## EXERCISE AIM
From the data underneath, reproduce exactly the stretch that begins at the line with "(weight_saturating_add (charged c)" and ends after the line with "Lemma normal_weight_time calls".

## DATA SUPPLIED
__________

(* ===== verification/Runtime.v ===== *)
(** * Runtime constants and pallet configuration ([runtime/src/lib.rs])

    The version, time and balance constants, the [parameter_types!], the
    constants of each pallet's [Config] and the pallet indices of the
    [#[frame_support::runtime]] composition; and how many calls of the template
    pallet a block has room for. *)

From S2P Require Import Prelude Weights TemplatePallet.

Set Default Proof Using "Type".

(** ** Version *)

(** [sp_version::RuntimeVersion]; [Apis] is the type of the generated
    [RUNTIME_API_VERSIONS]. *)
Record RuntimeVersion (Apis : Type) := {
  spec_name : string;
  impl_name : string;
  authoring_version : Z;
  spec_version : Z;
  impl_version : Z;
  apis : Apis;
  transaction_version : Z;
  state_version : Z;
}.
Arguments spec_name {Apis} _.
Arguments impl_name {Apis} _.
Arguments authoring_version {Apis} _.
Arguments spec_version {Apis} _.
Arguments impl_version {Apis} _.
Arguments apis {Apis} _.
Arguments transaction_version {Apis} _.
Arguments state_version {Apis} _.

Definition VERSION {Apis} (RUNTIME_API_VERSIONS : Apis) : RuntimeVersion Apis := {|
  spec_name := "solochain-template-runtime";
  impl_name := "solochain-template-runtime";
  authoring_version := 1;
  spec_version := 100;
  impl_version := 1;
  apis := RUNTIME_API_VERSIONS;
  transaction_version := 1;
  state_version := 1;
|}.

(** ** Widths of the integer type aliases *)
Definition BlockNumber_bits : Z := 32.
Definition Balance_bits : Z := 128.
Definition Nonce_bits : Z := 32.

(** ** Time *)
Definition MILLISECS_PER_BLOCK : Z := 6000.
Definition SLOT_DURATION : Z := MILLISECS_PER_BLOCK.

(** [BlockNumber] is [u32]: the [u64] constant is cast before the division. *)
Definition MINUTES : Z := 60_000 / cast BlockNumber_bits MILLISECS_PER_BLOCK.
Definition HOURS : Z := MINUTES * 60.
Definition DAYS : Z := HOURS * 24.

(** ** Balances *)
Definition EXISTENTIAL_DEPOSIT : Z := 500.

(** ** Parameter types *)
Definition BlockHashCount : Z := 2400.
Definition SS58Prefix : Z := 42.

(** Block limits are built by [frame_system::limits] from a [Perbill] ratio: a
    maximum for the block, and for each dispatch class a base weight of its
    extrinsics and a maximum for their sum, if it is limited. *)
Class BlockLimits (W : Type) := {
  Perbill : Type;
  from_percent : Z -> Perbill;
  WEIGHT_REF_TIME_PER_SECOND : Z;
  limits_BlockWeights : Type;
  with_sensible_defaults : W -> Perbill -> limits_BlockWeights;
  max_block : limits_BlockWeights -> W;
  DispatchClass : Type;
  Normal : DispatchClass;
  base_extrinsic : limits_BlockWeights -> DispatchClass -> W;
  max_total : limits_BlockWeights -> DispatchClass -> option W;
  limits_BlockLength : Type;
  max_with_normal_ratio : Z -> Perbill -> limits_BlockLength;
}.

(** [share p x y]: [y] is [p] percent of [x], rounded to a nearest integer. *)
Definition share (p x y : Z) : Prop := 2 * Z.abs (100 * y - p * x) <= 100.

(** The defaults: the block's maximum is the weight given, the normal class has
    the ratio given of both its parts, and the base weight is pure time. *)
Class BlockLimitsLaws (W : Type) `{!WeightOps W, !BlockLimits W} : Prop := {
  max_block_with_sensible_defaults w r : max_block (with_sensible_defaults w r) = w;
  max_total_normal w p :
    0 <= p <= 100 ->
    exists m, max_total (with_sensible_defaults w (from_percent p)) Normal = Some m /\
              share p (ref_time w) (ref_time m) /\ share p (proof_size w) (proof_size m);
  base_extrinsic_proof w r class :
    proof_size (base_extrinsic (with_sensible_defaults w r) class) = 0;
  ref_time_per_second : WEIGHT_REF_TIME_PER_SECOND = 1_000_000_000_000;
}.

Section ParameterTypes.
Context {W : Type} `{!WeightOps W, !BlockLimits W}.

Definition NORMAL_DISPATCH_RATIO : Perbill := from_percent 75.

(** The [u64] product wraps in a release build. *)
Definition BlockWeights : limits_BlockWeights :=
  with_sensible_defaults
    (from_parts (cast 64 (2 * WEIGHT_REF_TIME_PER_SECOND)) u64_max)
    NORMAL_DISPATCH_RATIO.

Definition BlockLength : limits_BlockLength :=
  max_with_normal_ratio (5 * 1024 * 1024) NORMAL_DISPATCH_RATIO.
End ParameterTypes.

(** ** Pallet configurations *)
Record AuraConfig := {
  aura_MaxAuthorities : Z;
  AllowMultipleBlocksPerSlot : bool;
}.
Definition aura_config : AuraConfig := {|
  aura_MaxAuthorities := 32;
  AllowMultipleBlocksPerSlot := false;
|}.

Record GrandpaConfig := {
  grandpa_MaxAuthorities : Z;
  MaxNominators : Z;
  MaxSetIdSessionEntries : Z;
}.
Definition grandpa_config : GrandpaConfig := {|
  grandpa_MaxAuthorities := 32;
  MaxNominators := 0;
  MaxSetIdSessionEntries := 0;
|}.

(** [ConstU64<{ SLOT_DURATION / 2 }>]. *)
Record TimestampConfig := { MinimumPeriod : Z }.
Definition timestamp_config : TimestampConfig := {| MinimumPeriod := SLOT_DURATION / 2 |}.

Record BalancesConfig := {
  MaxLocks : Z;
  ExistentialDeposit : Z;
}.
Definition balances_config : BalancesConfig := {|
  MaxLocks := 50;
  ExistentialDeposit := EXISTENTIAL_DEPOSIT;
|}.

(** The values of [frame_system::Config]; [None] is [()], the default of FRAME. *)
Record SystemConfig (W Apis : Type) `{!BlockLimits W} := {
  system_BlockWeights : option limits_BlockWeights;
  system_BlockLength : option limits_BlockLength;
  system_Nonce_bits : Z;
  system_BlockHashCount : Z;
  system_DbWeight : option (RuntimeDbWeight W);
  system_Version : option (RuntimeVersion Apis);
  system_SS58Prefix : Z;
  MaxConsumers : Z;
}.

Definition system_config {W Apis} `{!WeightOps W, !BlockLimits W}
  (RocksDbWeight : RuntimeDbWeight W) (RUNTIME_API_VERSIONS : Apis) : SystemConfig W Apis := {|
  system_BlockWeights := Some BlockWeights;
  system_BlockLength := Some BlockLength;
  system_Nonce_bits := Nonce_bits;
  system_BlockHashCount := BlockHashCount;
  system_DbWeight := Some RocksDbWeight;
  system_Version := Some (VERSION RUNTIME_API_VERSIONS);
  system_SS58Prefix := SS58Prefix;
  MaxConsumers := 16;
|}.

(** [impl pallet_template::Config for Runtime]: the outer event and error
    conversions are generated by the composition; the weights are
    [SubstrateWeight<Runtime>], over the [DbWeight] of the system
    configuration, which is [RocksDbWeight]. *)
Definition template_config `{FrameSystem} {W} `{!WeightOps W} (Ev : Type)
  (from_event : Event -> Ev) (from_error : Error -> DispatchError)
  (RocksDbWeight : RuntimeDbWeight W) : Config W := {|
    RuntimeEvent := Ev;
    into_runtime_event := from_event;
    into_dispatch_error := from_error;
    weight_info := SubstrateWeight RocksDbWeight;
  |}.

(** ** The composition *)
Inductive Pallet : Type :=
| System | Timestamp | Aura | Grandpa | Balances | TransactionPayment | Sudo
| TemplateModule.

#[export] Instance Pallet_eq_dec : EqDecision Pallet.
Proof. solve_decision. Defined.

(** [#[runtime::pallet_index(..)]]. *)
Definition pallet_index (p : Pallet) : Z :=
  match p with
  | System => 0
  | Timestamp => 1
  | Aura => 2
  | Grandpa => 3
  | Balances => 4
  | TransactionPayment => 5
  | Sudo => 6
  | TemplateModule => 7
  end.

#[export] Instance pallet_index_inj : Inj (=) (=) pallet_index.
Proof. by intros [] []. Qed.

(** ** The room of a block *)
Section BlockBudget.
Context {FS : FrameSystem} {W : Type}.
Context `{!WeightOps W, !WeightLaws W, !BlockLimits W, !BlockLimitsLaws W}.
Variables (Ev : Type) (from_event : Event -> Ev) (from_error : Error -> DispatchError).
Variables (RocksDbWeight : RuntimeDbWeight W) (read write : Z).
Hypothesis rocksdb : DbWeightLaws RocksDbWeight read write.

(** The time a call is charged for, in picoseconds, and its proof size. *)
Definition call_time (c : Call) : Z :=
  match c with
  | call_do_something _ => 9_000_000 + write
  | call_cause_error => 6_000_000 + read + write
  end.
Definition call_proof (c : Call) : Z :=
  match c with call_do_something _ => 0 | call_cause_error => 1489 end.

Local Abbreviation charged c :=
  (call_weight (Cfg := template_config Ev from_event from_error RocksDbWeight) c).

Lemma call_charge c :
  ref_time (charged c) = Z.min (call_time c) u64_max /\ proof_size (charged c) = call_proof c /\
  6_000_000 <= call_time c.
Proof using All.
  pose proof (substrate_weight_parts _ _ _ rocksdb) as (Hd & Hdp & Hc & Hcp).
  destruct rocksdb as [[? _] [? _] _ _ _ _].
  destruct c as [x |]; simpl; (split; [assumption || (etransitivity; [eassumption | done]) |]);
    split; [exact Hdp | lia | exact Hcp | lia].
Qed.

(** The base weight of a normal extrinsic, in picoseconds. *)
Definition normal_base : Z := ref_time (base_extrinsic BlockWeights Normal).

(** What a list of calls, each a normal extrinsic, adds up to in its block: the
    weight of each call and the base weight, in saturating sums. *)
Definition normal_weight (calls : list Call) : W :=
  foldr (fun c w => weight_saturating_add
           (weight_saturating_add (charged c) (base_extrinsic BlockWeights Normal)) w)
    (from_parts 0 0) calls.

(** The same times, in unbounded integers. *)
Definition total_time (calls : list Call) : Z :=
  foldr (fun c n => call_time c + normal_base + n) 0 calls.

Lemma total_time_calls calls : 6_000_000 * Z.of_nat (length calls) <= total_time calls.
Proof using All.
  induction calls as [| c calls IH]; simpl; [done |]. destruct (call_charge c) as (_ & _ & Hc).
  pose proof (ref_time_fits (base_extrinsic BlockWeights Normal)) as [Hb _].
  rewrite Nat2Z.inj_succ. unfold total_time, normal_base in *. lia.
Qed.

Lemma normal_weight_time calls :
  ref_time (normal_weight calls) = Z.min (total_time calls) u64_max.
Proof using All.
  induction calls as [| c calls IH]; simpl; [by rewrite ref_time_from_parts |].
  rewrite !ref_time_add. destruct (call_charge c) as (-> & _ & Hc). rewrite IH.
  pose proof (total_time_calls calls).
  pose proof (ref_time_fits (base_extrinsic BlockWeights Normal)).
  unfold saturating_add, normal_base. width_lia.
Qed.

Lemma normal_weight_proof calls :
  proof_size (normal_weight calls) <= 1489 * Z.of_nat (length calls).
Proof using All.
  induction calls as [| c calls IH]; simpl; [rewrite proof_size_from_parts by done; lia |].
  rewrite !proof_size_add, Nat2Z.inj_succ. destruct (call_charge c) as (_ & -> & _).
  unfold BlockWeights at 1. rewrite base_extrinsic_proof.
  unfold saturating_add. destruct c; simpl; width_lia.
Qed.

(** What the ratio leaves the normal class: 1.5 of the block's two seconds, and
    more proof than any such number of calls records. *)
Lemma normal_limit :
  exists m, max_total BlockWeights Normal = Some m /\
            ref_time m = 1_500_000_000_000 /\ 2 ^ 63 <= proof_size m.
Proof using All.
  unfold BlockWeights, NORMAL_DISPATCH_RATIO.
  rewrite ref_time_per_second, cast_id by width_lia.
  destruct (max_total_normal (from_parts (2 * 1_000_000_000_000) u64_max) 75) as (m & Hm & Ht & Hp);
    [lia |].
  exists m. split; [exact Hm |]. unfold share in *.
  rewrite ref_time_from_parts in Ht by width_lia.
  rewrite proof_size_from_parts in Hp by width_lia. width_lia.
Qed.

(** C28: How many calls of the template pallet a block has room for: their
    weights, with the base weight of each extrinsic, stay within the maximum
    of the normal class exactly when their times add up to at most one and a
    half seconds, three quarters of the block's two. Neither the saturation of
    the sums nor the proof size ever decides it. *)
Theorem template_calls_capacity (calls : list Call) :
  (exists m, max_total BlockWeights Normal = Some m /\ weight_le (normal_weight calls) m) <->
  total_time calls <= 1_500_000_000_000.
Proof using All.
  destruct normal_limit as (m & -> & Ht & Hp). unfold weight_le.
  pose proof (normal_weight_time calls) as Hw. pose proof (normal_weight_proof calls).
  pose proof (total_time_calls calls). split.
  - intros (m' & [= <-] & H1 & _). width_lia.
  - intros Hn. exists m. split; [done |]. width_lia.
Qed.
End BlockBudget.

(** ** The theorems at concrete parameters *)
Module Concrete.
Import Weights.Concrete.

(** Three classes, a base weight of 125 microseconds. *)
Inductive Class3 := ClassNormal | ClassOperational | ClassMandatory.

Definition per_cent_of (p x : Z) : Z := (p * cast 64 x + 50) / 100.

#[export] Instance seconds_limits : BlockLimits (Z * Z) := {|
  Perbill := Z;
  from_percent p := p * 10_000_000;
  WEIGHT_REF_TIME_PER_SECOND := 1_000_000_000_000;
  limits_BlockWeights := (Z * Z) * Z;
  with_sensible_defaults w r := (w, r);
  max_block := fst;
  DispatchClass := Class3;
  Normal := ClassNormal;
  base_extrinsic _ _ := (125_000_000, 0);
  max_total l class :=
    match class with
    | ClassNormal =>
      Some (per_cent_of (l.2 / 10_000_000) l.1.1, per_cent_of (l.2 / 10_000_000) l.1.2)
    | ClassOperational => Some l.1
    | ClassMandatory => None
    end;
  limits_BlockLength := Z * Z;
  max_with_normal_ratio n r := (n, r);
|}.

Lemma per_cent_share p x : 0 <= p <= 100 -> share p (cast 64 x) (cast 64 (per_cent_of p x)).
Proof.
  intros Hp. assert (Hx : fits 64 (cast 64 x)) by by apply cast_fits.
  unfold per_cent_of, share. remember (cast 64 x) as y eqn:Hy. clear Hy.
  pose proof (Z.div_mod (p * y + 50) 100 ltac:(lia)).
  pose proof (Z.mod_pos_bound (p * y + 50) 100 ltac:(lia)).
  assert (0 <= p * y <= 100 * y) by (unfold fits in Hx; nia).
  rewrite cast_id; [lia |]. width_lia.
Qed.

#[export] Instance seconds_limits_laws : BlockLimitsLaws (Z * Z).
Proof.
  split; try done. intros w p Hp. eexists. split; [reflexivity |]. simpl.
  rewrite Z.div_mul by lia. split; by apply per_cent_share.
Defined.

#[export] Instance unit_frame : FrameSystem := {|
  AccountId := unit;
  RuntimeOrigin := unit;
  BadOrigin := unit;
  DispatchError := Error;
  ensure_signed o := Ok o;
  from_bad_origin _ := NoneValue;
|}.

Definition into_unit_error (e : Error) : @DispatchError unit_frame := e.

(** A block has room for 5859 increments, and for no more. *)
Lemma increments_capacity :
  let limit := max_total BlockWeights Normal in
  let increments n := normal_weight Event id into_unit_error db (replicate n call_cause_error) in
  (exists m, limit = Some m /\ weight_le (increments (Z.to_nat 5859)) m) /\
  ~ (exists m, limit = Some m /\ weight_le (increments (Z.to_nat 5860)) m).
Proof.
  assert (Ht : forall n, total_time 25_000_000 100_000_000 (replicate n call_cause_error) =
                         256_000_000 * Z.of_nat n).
  { intros n. induction n as [| n IH]; [reflexivity |].
    rewrite Nat2Z.inj_succ. simpl. rewrite IH.
    rewrite cast_id by width_lia. lia. }
  split.
  - apply (template_calls_capacity Event id into_unit_error db 25_000_000 100_000_000 db_laws).
    rewrite Ht. vm_compute. discriminate.
  - intros H. apply (template_calls_capacity Event id into_unit_error db 25_000_000 100_000_000
      db_laws) in H. rewrite Ht in H. vm_compute in H. by apply H.
Defined.
End Concrete.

__________

## COMPLETED TASK
           (weight_saturating_add (charged c) (base_extrinsic BlockWeights Normal)) w)
    (from_parts 0 0) calls.

(** The same times, in unbounded integers. *)
Definition total_time (calls : list Call) : Z :=
  foldr (fun c n => call_time c + normal_base + n) 0 calls.

Lemma total_time_calls calls : 6_000_000 * Z.of_nat (length calls) <= total_time calls.
Proof using All.
  induction calls as [| c calls IH]; simpl; [done |]. destruct (call_charge c) as (_ & _ & Hc).
  pose proof (ref_time_fits (base_extrinsic BlockWeights Normal)) as [Hb _].
  rewrite Nat2Z.inj_succ. unfold total_time, normal_base in *. lia.
Qed.

Lemma normal_weight_time calls :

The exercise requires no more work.